■ PROMPT
Pull every line holding the word "mkState" out of the data and copy it.

************

(** * remove_system_health.py: the schema line filter

    A shallow embedding of [remove_system_health_components] from
    [src/remove_system_health.py], and the properties of the single pass it
    makes over the lines of [shared/schema.ts].

    The file read ([f.readlines()]) and the file write
    ([f.writelines(fixed_lines)]) are the boundary: the embedding is the
    function from the list of lines read to the list of lines written.  The
    [while] loop is kept as the source has it, with its five loop-carried
    variables in a record and the index [i] into [lines]. *)

From Stdlib Require Import String Ascii List Bool Arith Lia.
Import ListNotations.
Open Scope string_scope.

Set Implicit Arguments.

(* ------------------------------------------------------------------------- *)
(** ** Strings *)

(** Python's [pat in s] on [str]: [pat] occurs in [s] as a contiguous
    substring. *)
Fixpoint str_in (pat s : string) : bool :=
  if String.prefix pat s then true
  else match s with
       | EmptyString => false
       | String _ s' => str_in pat s'
       end.

(** The line feed of the f-string [f"{section_replacement}\n"]. *)
Definition LF : string := String (ascii_of_nat 10) EmptyString.

(* ------------------------------------------------------------------------- *)
(** ** The hard-coded configuration (lines 13-59 of the source) *)

Definition skip_sections : list (string * string * string) :=
  [ ("processImpactLevelEnum", "[", ");");
    ("processes = pgTable", "{", "});");
    ("metrics = pgTable", "{", "});");
    ("metricValues = pgTable", "{", "});");
    ("riskScores = pgTable", "{", "});");
    ("alertRules = pgTable", "{", "});");
    ("alerts = pgTable", "{", "});");
    ("alertConfigurations = pgTable", "{", "});");
    ("alertHistory = pgTable", "{", "});");
    ("healthScoreHistory = pgTable", "{", "});");
    ("insertProcessSchema =", "createInsertSchema", "});");
    ("insertMetricSchema =", "createInsertSchema", "});");
    ("insertMetricValueSchema =", "createInsertSchema", "});");
    ("insertRiskScoreSchema =", "createInsertSchema", "});");
    ("insertAlertRuleSchema =", "createInsertSchema", "});");
    ("insertAlertSchema =", "createInsertSchema", "});");
    ("insertAlertConfigurationSchema =", "createInsertSchema", "});");
    ("insertHealthScoreHistorySchema =", "createInsertSchema", "});") ].

Definition type_removals : list string :=
  [ "export type Process =";
    "export type InsertProcess =";
    "export type Metric =";
    "export type InsertMetric =";
    "export type MetricValue =";
    "export type InsertMetricValue =";
    "export type RiskScore =";
    "export type InsertRiskScore =";
    "export type AlertRule =";
    "export type InsertAlertRule =";
    "export type Alert =";
    "export type InsertAlert =";
    "export type AlertConfiguration =";
    "export type InsertAlertConfiguration =";
    "export type AlertHistoryEntry =";
    "export type HealthScoreHistoryEntry =";
    "export type InsertHealthScoreHistoryEntry =" ].

Definition relations_sections : list (string * string) :=
  [ ("// Relations for Risk-Based Analysis & Process Monitoring Module",
     "// Relations for Customer Feedback & Complaints") ].

(** The literal of the duplicate guard, written twice in the source
    (lines 69 and 72). *)
Definition complaints_marker : string := "complaints = pgTable".

(* ------------------------------------------------------------------------- *)
(** ** Results *)

(** The two exceptions the loop body could raise: [lines[i]] out of range,
    and [None in line] (the left operand of [in] must be a string). *)
Inductive exn : Type :=
| IndexError
| TypeError.

Inductive result (A : Type) : Type :=
| Ok (a : A)
| Raise (e : exn).

Arguments Ok {A} a.
Arguments Raise {A} e.

Definition result_map {A B : Type} (f : A -> B) (r : result A) : result B :=
  match r with
  | Ok a => Ok (f a)
  | Raise e => Raise e
  end.

(* ------------------------------------------------------------------------- *)
(** ** The loop state *)

(** The variables the [while] loop reads and writes (lines 9-10, 62-64). *)
Record state : Type := mkState {
  i : nat;
  skipping : bool;
  current_section_end : option string;
  skip_next_complaints : bool;
  fixed_lines : list string
}.

(** [i += 1] *)
Definition advance (st : state) : state :=
  mkState (S (i st)) (skipping st) (current_section_end st)
          (skip_next_complaints st) (fixed_lines st).

(** [fixed_lines.append(l)] *)
Definition append (l : string) (st : state) : state :=
  mkState (i st) (skipping st) (current_section_end st)
          (skip_next_complaints st) (fixed_lines st ++ [l])%list.

(** [skip_next_complaints = True] *)
Definition set_skip_next_complaints (st : state) : state :=
  mkState (i st) (skipping st) (current_section_end st) true (fixed_lines st).

(** [skipping = True; current_section_end = section_end] *)
Definition enter_section (section_end : string) (st : state) : state :=
  mkState (i st) true (Some section_end)
          (skip_next_complaints st) (fixed_lines st).

(** [skipping = False; current_section_end = None] *)
Definition leave_section (st : state) : state :=
  mkState (i st) false None (skip_next_complaints st) (fixed_lines st).

(** The values before the loop (lines 9-10 and 62-64). *)
Definition initial_state : state := mkState 0 false None false [].

(* ------------------------------------------------------------------------- *)
(** ** The loop body (lines 66-112) *)

(** Lines 79-83.  The [continue] of line 83 is inside the [for] over
    [relations_sections], so it continues that [for], not the [while]: after
    the [for] the body goes on with the same [line] and the incremented
    [i]. *)
Definition replace_headers (line : string) (st : state) : state :=
  fold_left
    (fun st (pair : string * string) =>
       let (section_start, section_replacement) := pair in
       if str_in section_start line
       then advance (append (section_replacement ++ LF) st)
       else st)
    relations_sections st.

(** Lines 86-90: the flag [skip_type] after the [for] with [break]. *)
Definition skip_type (line : string) : bool :=
  existsb (fun type_removal => str_in type_removal line) type_removals.

(** Lines 98-99: the first triple of [skip_sections] whose name and start
    both occur in the line, if any (the [for] stops there with [break]). *)
Definition find_section (line : string) : option (string * string * string) :=
  find (fun rule : string * string * string =>
          let '(section_name, section_start, _) := rule in
          str_in section_name line && str_in section_start line)
       skip_sections.

(** One iteration, from [line = lines[i]] on. *)
Definition body_line (line : string) (st : state) : result state :=
  if str_in complaints_marker line && skip_next_complaints st then
    Ok (advance st)
  else if str_in complaints_marker line then
    Ok (advance (append line (set_skip_next_complaints st)))
  else
    let st := replace_headers line st in
    if skip_type line then
      Ok (advance st)
    else if negb (skipping st) then
      match find_section line with
      | Some (_, _, section_end) => Ok (advance (enter_section section_end st))
      | None => Ok (advance (append line st))
      end
    else
      match current_section_end st with
      | Some section_end =>
          Ok (advance (if str_in section_end line then leave_section st else st))
      | None => Raise TypeError
      end.

(** One iteration of the [while], entered when [i < len(lines)]. *)
Definition body (lines : list string) (st : state) : result state :=
  match nth_error lines (i st) with
  | Some line => body_line line st
  | None => Raise IndexError
  end.

(* ------------------------------------------------------------------------- *)
(** ** The loop and the pass *)

(** [while i < len(lines): body].  [fuel] bounds the number of iterations;
    [None] means the bound was reached with the guard still true. *)
Fixpoint while_loop (fuel : nat) (lines : list string) (st : state)
  : option (result state) :=
  if Nat.ltb (i st) (length lines) then
    match fuel with
    | 0 => None
    | S fuel' =>
        match body lines st with
        | Ok st' => while_loop fuel' lines st'
        | Raise e => Some (Raise e)
        end
    end
  else Some (Ok st).

(** The loop from a given state, with one unit of fuel for every index that
    is still ahead. *)
Definition run_loop (lines : list string) (st : state) : option (result state) :=
  while_loop (length lines - i st) lines st.

(** The pass: the lines read in, the lines written out. *)
Definition remove_system_health_components (lines : list string)
  : option (result (list string)) :=
  option_map (result_map fixed_lines) (run_loop lines initial_state).

(* ------------------------------------------------------------------------- *)
(** ** Line predicates used in the statements *)

Definition has_marker (line : string) : bool := str_in complaints_marker line.

Definition has_header (line : string) : bool :=
  existsb (fun pair : string * string => str_in (fst pair) line)
          relations_sections.

(** The text appended for the one pair of [relations_sections]. *)
Definition replacement_line : string :=
  "// Relations for Customer Feedback & Complaints" ++ LF.

(** A line with the old header text and nothing else. *)
Definition header_line : string :=
  "// Relations for Risk-Based Analysis & Process Monitoring Module" ++ LF.

(** A line that none of the four rule families touches. *)
Definition no_rule_matches (line : string) : bool :=
  negb (has_marker line) && negb (has_header line)
  && negb (skip_type line)
  && match find_section line with Some _ => false | None => true end.

(** In a state the loop can be in, [skipping] is set only together with a
    recorded [current_section_end]. *)
Definition well_formed (st : state) : Prop :=
  skipping st = true -> exists section_end, current_section_end st = Some section_end.

(* ------------------------------------------------------------------------- *)
(** ** The branches of an iteration; input against output *)

(** The six outcomes of one iteration in a well-formed state, one for each
    branch of the body that does not raise. *)
Inductive iteration (line : string) (st : state) : state -> Prop :=
| it_duplicate :
    has_marker line = true -> skip_next_complaints st = true ->
    iteration line st (advance st)
| it_first :
    has_marker line = true -> skip_next_complaints st = false ->
    iteration line st (advance (append line (set_skip_next_complaints st)))
| it_type :
    has_marker line = false -> skip_type line = true ->
    iteration line st (advance (replace_headers line st))
| it_enter : forall section_name section_start section_end,
    has_marker line = false -> skip_type line = false ->
    skipping st = false ->
    find_section line = Some (section_name, section_start, section_end) ->
    iteration line st
      (advance (enter_section section_end (replace_headers line st)))
| it_keep :
    has_marker line = false -> skip_type line = false ->
    skipping st = false -> find_section line = None ->
    iteration line st (advance (append line (replace_headers line st)))
| it_inside : forall section_end,
    has_marker line = false -> skip_type line = false ->
    skipping st = true -> current_section_end st = Some section_end ->
    iteration line st
      (advance (if str_in section_end line
                then leave_section (replace_headers line st)
                else replace_headers line st)).

(** [kept_in_order input output]: [output] is [input] with some lines
    deleted, the others left as they are and in their order, and copies of
    the replacement text put in between. *)
Inductive kept_in_order : list string -> list string -> Prop :=
| kio_nil : kept_in_order [] []
| kio_keep : forall line input output,
    kept_in_order input output ->
    kept_in_order (line :: input) (line :: output)
| kio_drop : forall line input output,
    kept_in_order input output ->
    kept_in_order (line :: input) output
| kio_replacement : forall input output,
    kept_in_order input output ->
    kept_in_order input (replacement_line :: output).

Create HintDb kio.
#[local] Hint Constructors kept_in_order : kio.

(** A line that, inside a block closed by [section_end], falls through to
    the test of line 109 and fails it. *)
Definition stays_inside (section_end line : string) : bool :=
  negb (has_marker line) && negb (has_header line)
  && negb (str_in section_end line).

(** A line that the duplicate guard, the header replacement and the type
    removals leave alone, so that the block logic of lines 97-112 decides. *)
Definition reaches_block_logic (line : string) : bool :=
  negb (has_marker line) && negb (has_header line) && negb (skip_type line).

(** The line the duplicate guard keeps among [rest]: none when the latch is
    set, otherwise the first one with the marker. *)
Definition first_complaints (latch : bool) (rest : list string) : list string :=
  if latch then []
  else match find has_marker rest with
       | Some line => [line]
       | None => []
       end.

(* ------------------------------------------------------------------------- *)
(** ** Lines of [shared/schema.ts] used as examples *)

Definition complaints_1 : string :=
  "export const complaints = pgTable('complaints', { // first" ++ LF.
Definition complaints_2 : string :=
  "export const complaints = pgTable('complaints', { // second" ++ LF.

Definition type_and_marker_line : string :=
  "export type Process = typeof complaints = pgTable;" ++ LF.

Definition processes_open : string :=
  "export const processes = pgTable('processes', {" ++ LF.
Definition block_close : string := "});" ++ LF.

Definition id_column : string := "  id: serial('id')," ++ LF.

************

■ REPLY
Record state : Type := mkState {
  mkState (S (i st)) (skipping st) (current_section_end st)
  mkState (i st) (skipping st) (current_section_end st)
  mkState (i st) (skipping st) (current_section_end st) true (fixed_lines st).
  mkState (i st) true (Some section_end)
  mkState (i st) false None (skip_next_complaints st) (fixed_lines st).
Definition initial_state : state := mkState 0 false None false [].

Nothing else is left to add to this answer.